** Opening Material for this exercise block **

Lemma run_launch_threshold acts : ∀ s s' evs addr,
  Inv cfg s →
  run cfg acts s = Some (s', evs) →
  (0 < launches addr evs)%nat →
  ∃ tk, heap s' !! addr = Some tk ∧ at_threshold cfg tk.
Proof.
  induction acts as [|a acts IH]; intros s s' evs addr HI Hrun Hl;
    simpl in Hrun.
  - simplify_eq. cbv in Hl. lia.
  - destruct (exec cfg a s) as [[s1 evs1]|] eqn:Hex; simpl in Hrun; [|done].
    destruct (run cfg acts s1) as [[s2 evs2]|] eqn:Hr; simpl in Hrun; [|done].
    simplify_eq. rewrite launches_app in Hl.
    destruct (decide (0 < launches addr evs2)%nat) as [H2|H2].
    + eapply (IH s1); [by eapply Inv_exec|exact Hr|exact H2].
    + destruct (exec_launch_threshold _ _ _ _ addr HI Hex) as (tk & Htk & Hth);
        [lia|].
      destruct (run_heap_grows _ _ _ _ Hr _ _ Htk) as (t' & Hl' & _ & Hp & _).
      exists t'. eauto using at_threshold_prefix.
Qed.

Lemma run_cons_Some a acts s s1 evs1 s2 evs2 :
  exec cfg a s = Some (s1, evs1) →
  run cfg acts s1 = Some (s2, evs2) →
  run cfg (a :: acts) s = Some (s2, evs1 ++ evs2).
Proof. intros H1 H2. cbn [run]. rewrite H1. simpl. by rewrite H2. Qed.

Lemma run_one a s s1 evs1 :
  exec cfg a s = Some (s1, evs1) → run cfg [a] s = Some (s1, evs1).
Proof.
  intros H1. rewrite <-(app_nil_r evs1). by eapply run_cons_Some.
Qed.

(** The request of a known task with a decodable body, followed by the
    length check when the threshold is reached: the handler stands at the
    channel send, and nothing has been answered. *)
Lemma AddFile_reaches_send env s taskID body addr tk url :
  Tasks s !! taskID = Some addr →
  heap s !! addr = Some tk →
  Decode_body body = Some url →
  MaxFilesPerTask cfg ≤ Z.of_nat (length (FileURLs tk)) + 1 →
  ∃ s2,
    run cfg [AddFileReq taskID body; Run (length (goroutines s)) env] s
    = Some (s2, [])
    ∧ heap s2 !! addr = Some (SetResultURL (AddFile url tk))
    ∧ goroutines s2 = goroutines s ++ [AddFile_send addr]
    ∧ concurrentTaskSema s2 = concurrentTaskSema s
    ∧ Tasks s2 = Tasks s.
Proof.
  intros Ht Hl Hd Hth.
  pose proof (AddFileHandler_records s taskID body addr url Ht Hd) as H1.
  set (s1 := mkSystem (alter (AddFile url) addr (heap s)) (Tasks s)
               (concurrentTaskSema s) (goroutines s ++ [AddFile_check addr])) in *.
  assert (heap s1 !! addr = Some (AddFile url tk)) as Hl1.
  { subst s1. cbn [heap]. by rewrite list_lookup_alter_eq, Hl. }
  assert (at_threshold cfg (AddFile url tk)) as Hth1.
  { unfold at_threshold, AddFile. cbn [FileURLs with_FileURLs].
    rewrite length_app. simpl. lia. }
  pose proof (Run_last env s1 (goroutines s) (AddFile_check addr) eq_refl) as H2.
  rewrite (AddFile_check_at_threshold env s1 addr _ Hl1 Hth1) in H2.
  simpl in H2.
  eexists. split; [|split_and!].
  - change (@nil Event) with (@nil Event ++ []).
    eapply run_cons_Some; [exact H1|]. apply run_one. exact H2.
  - subst s1. cbn [heap]. by rewrite !list_lookup_alter_eq, Hl.
  - done.
  - done.
  - done.
Qed.

Lemma status_move_Processing st : status_move st StatusProcessing = true.
Proof. by destruct st. Qed.

Lemma task_step_status_move s addr t t' :
  Inv cfg s →
  heap s !! addr = Some t →
  task_step s addr t t' →
  status_move (Status t) (Status t') = true.
Proof.
  intros [Hgs _] Hl Hst. rewrite Forall_forall in Hgs.
  destruct Hst as [t|url t|t|t|msg t Hin|st t Hin]; simpl;
    try apply status_move_refl.
  - apply status_move_Processing.
  - destruct (Hgs _ Hin) as (tk & Hl' & _ & Hs).
    assert (tk = t) as -> by congruence. by destruct (Status t).
  - destruct (Hgs _ Hin) as (tk & Hl' & _ & Hs).
    assert (tk = t) as -> by congruence.
    by destruct (Status t).
Qed.

(** C4, amended. In every reachable state, one step moves the status of
    every task by [status_move]: a task leaves Created only for
    Processing, so Done and Error are reached only after Processing; and
    over any run a task that has left Created never comes back to it.
    (A later pass does set Done or Error back to Processing.) *)
Theorem status_leaves_Created_through_Processing s :
  reachable cfg s →
  (∀ a s' evs addr t,
     exec cfg a s = Some (s', evs) →
     heap s !! addr = Some t →
     ∃ t', heap s' !! addr = Some t'
           ∧ status_move (Status t) (Status t') = true)
  ∧ (∀ acts s' evs addr t,
       run cfg acts s = Some (s', evs) →
       heap s !! addr = Some t →
       Status t ≠ StatusCreated →
       ∃ t', heap s' !! addr = Some t' ∧ Status t' ≠ StatusCreated).
Proof.
  intros HI%reachable_Inv. split.
  - intros a s' evs addr t Hex Hl.
    destruct (exec_task_step _ _ _ _ _ _ Hex Hl) as (t' & Hl' & Hst).
    exists t'. split; [done|]. by eapply task_step_status_move.
  - intros acts s' evs addr t Hrun Hl Hs.
    destruct (run_heap_grows _ _ _ _ Hrun _ _ Hl) as (t' & Hl' & _ & _ & Hs').
    exists t'. auto.
Qed.

(** C1, amended. When an append brings the file count of a task to the
    threshold while every slot is taken, the file is recorded and the
    handler then stands at the channel send without having answered:
    no denial is returned, it cannot move for as long as the channel is
    full, and no pass is started meanwhile. As soon as a slot is free the
    send goes through, the pass is launched and the request is answered
    202. *)
Theorem AddFile_at_threshold_waits_for_a_slot env s taskID body addr tk url :
  Tasks s !! taskID = Some addr →
  heap s !! addr = Some tk →
  Decode_body body = Some url →
  MaxFilesPerTask cfg ≤ Z.of_nat (length (FileURLs tk)) + 1 →
  MaxConcurrentTasks cfg ≤ Z.of_nat (concurrentTaskSema s) →
  (∃ s2,
     run cfg [AddFileReq taskID body; Run (length (goroutines s)) env] s
     = Some (s2, [])
     ∧ heap s2 !! addr = Some (SetResultURL (AddFile url tk))
     ∧ goroutines s2 = goroutines s ++ [AddFile_send addr]
     ∧ concurrentTaskSema s2 = concurrentTaskSema s
     ∧ ∀ env', exec cfg (Run (length (goroutines s)) env') s2 = None)
  ∧ (∀ s' j env',
       goroutines s' !! j = Some (AddFile_send addr) →
       MaxConcurrentTasks cfg ≤ Z.of_nat (concurrentTaskSema s') →
       exec cfg (Run j env') s' = None)
  ∧ (∀ s' j env',
       goroutines s' !! j = Some (AddFile_send addr) →
       Z.of_nat (concurrentTaskSema s') < MaxConcurrentTasks cfg →
       ∃ s'',
         exec cfg (Run j env') s'
         = Some (s'', [Launch addr; Respond http_StatusAccepted None])
         ∧ goroutines s'' !! j = Some (Go_Process addr)
         ∧ concurrentTaskSema s'' = S (concurrentTaskSema s')
         ∧ heap s'' = heap s').
Proof.
  intros Ht Hl Hd Hth Hfull.
  assert (∀ s' j env',
            goroutines s' !! j = Some (AddFile_send addr) →
            MaxConcurrentTasks cfg ≤ Z.of_nat (concurrentTaskSema s') →
            exec cfg (Run j env') s' = None) as Hwait.
  { intros s' j env' Hg Hf. rewrite (Run_at env' s' j _ Hg).
    by rewrite AddFile_send_full. }
  split_and!; [|exact Hwait|].
  - destruct (AddFile_reaches_send env s taskID body addr tk url Ht Hl Hd Hth)
      as (s2 & Hrun & Hl2 & Hg2 & Hn2 & _).
    exists s2. split_and!; try done.
    intros env'. apply Hwait.
    + rewrite Hg2. by apply list_lookup_middle.
    + by rewrite Hn2.
  - intros s' j env' Hg Hfree. rewrite (Run_at env' s' j _ Hg).
    rewrite AddFile_send_free by done. simpl.
    eexists. split_and!; try done. cbn [goroutines].
    apply list_lookup_middle. apply lookup_lt_Some in Hg.
    rewrite length_take. lia.
Qed.

(** C2, amended. Once a pass has been launched for a task, a further
    append for it is still accepted and recorded, and since the file
    count stays at or above the threshold it goes on to the channel send:
    with a free slot another pass is launched for the same task, and that
    pass sets the status to Processing again. *)
Theorem AddFile_after_launch_launches_again env s0 acts s evs taskID body addr url :
  NewTaskManager cfg = Some s0 →
  run cfg acts s0 = Some (s, evs) →
  (0 < launches addr evs)%nat →
  Tasks s !! taskID = Some addr →
  Decode_body body = Some url →
  Z.of_nat (concurrentTaskSema s) < MaxConcurrentTasks cfg →
  let i := length (goroutines s) in
  ∃ tk s3 s4,
    heap s !! addr = Some tk
    ∧ run cfg [AddFileReq taskID body; Run i env; Run i env] s
      = Some (s3, [Launch addr; Respond http_StatusAccepted None])
    ∧ heap s3 !! addr = Some (SetResultURL (AddFile url tk))
    ∧ goroutines s3 = goroutines s ++ [Go_Process addr]
    ∧ exec cfg (Run i env) s3 = Some (s4, [])
    ∧ heap s4 !! addr = Some (Process_begin (SetResultURL (AddFile url tk)))
    ∧ Status <$> heap s4 !! addr = Some StatusProcessing
    ∧ goroutines s4 = goroutines s ++ [Process_running addr].
Proof.
  intros Hnew Hrun Hlaunch Ht Hd Hfree i.
  pose proof (Inv_NewTaskManager _ Hnew) as HI0.
  destruct (run_launch_threshold _ _ _ _ addr HI0 Hrun Hlaunch) as (tk & Hl & Hth).
  destruct (AddFile_reaches_send env s taskID body addr tk url Ht Hl Hd)
    as (s2 & Hrun2 & Hl2 & Hg2 & Hn2 & Ht2); [unfold at_threshold in Hth; lia|].
  pose proof (Run_last env s2 (goroutines s) (AddFile_send addr) Hg2) as H3.
  rewrite AddFile_send_free in H3 by (by rewrite Hn2). simpl in H3.
  match type of H3 with _ = Some (?x, _) => set (s3 := x) in * end.
  pose proof (Run_last env s3 (goroutines s) (Go_Process addr) eq_refl) as H4.
  simpl in H4.
  exists tk, s3. eexists. split_and!; [done| |done|done|exact H4| | |done].
  - change [AddFileReq taskID body; Run i env; Run i env]
      with ([AddFileReq taskID body; Run i env] ++ [Run i env]).
    change [Launch addr; Respond http_StatusAccepted None]
      with ([] ++ [Launch addr; Respond http_StatusAccepted None]).
    eapply run_app; [exact Hrun2|]. by apply run_one.
  - cbn [heap]. by rewrite list_lookup_alter_eq, Hl2.
  - cbn [heap]. by rewrite list_lookup_alter_eq, Hl2.
Qed.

** Closing Material for this exercise block **

**Exercise instructions**
Retype the portion of the data above that starts on the line with "length check when" and finishes on the line with "rewrite length_app. simpl.", including both of those lines.

**Response to the exercise**
    length check when the threshold is reached: the handler stands at the
    channel send, and nothing has been answered. *)
Lemma AddFile_reaches_send env s taskID body addr tk url :
  Tasks s !! taskID = Some addr →
  heap s !! addr = Some tk →
  Decode_body body = Some url →
  MaxFilesPerTask cfg ≤ Z.of_nat (length (FileURLs tk)) + 1 →
  ∃ s2,
    run cfg [AddFileReq taskID body; Run (length (goroutines s)) env] s
    = Some (s2, [])
    ∧ heap s2 !! addr = Some (SetResultURL (AddFile url tk))
    ∧ goroutines s2 = goroutines s ++ [AddFile_send addr]
    ∧ concurrentTaskSema s2 = concurrentTaskSema s
    ∧ Tasks s2 = Tasks s.
Proof.
  intros Ht Hl Hd Hth.
  pose proof (AddFileHandler_records s taskID body addr url Ht Hd) as H1.
  set (s1 := mkSystem (alter (AddFile url) addr (heap s)) (Tasks s)
               (concurrentTaskSema s) (goroutines s ++ [AddFile_check addr])) in *.
  assert (heap s1 !! addr = Some (AddFile url tk)) as Hl1.
  { subst s1. cbn [heap]. by rewrite list_lookup_alter_eq, Hl. }
  assert (at_threshold cfg (AddFile url tk)) as Hth1.
  { unfold at_threshold, AddFile. cbn [FileURLs with_FileURLs].
    rewrite length_app. simpl. lia. }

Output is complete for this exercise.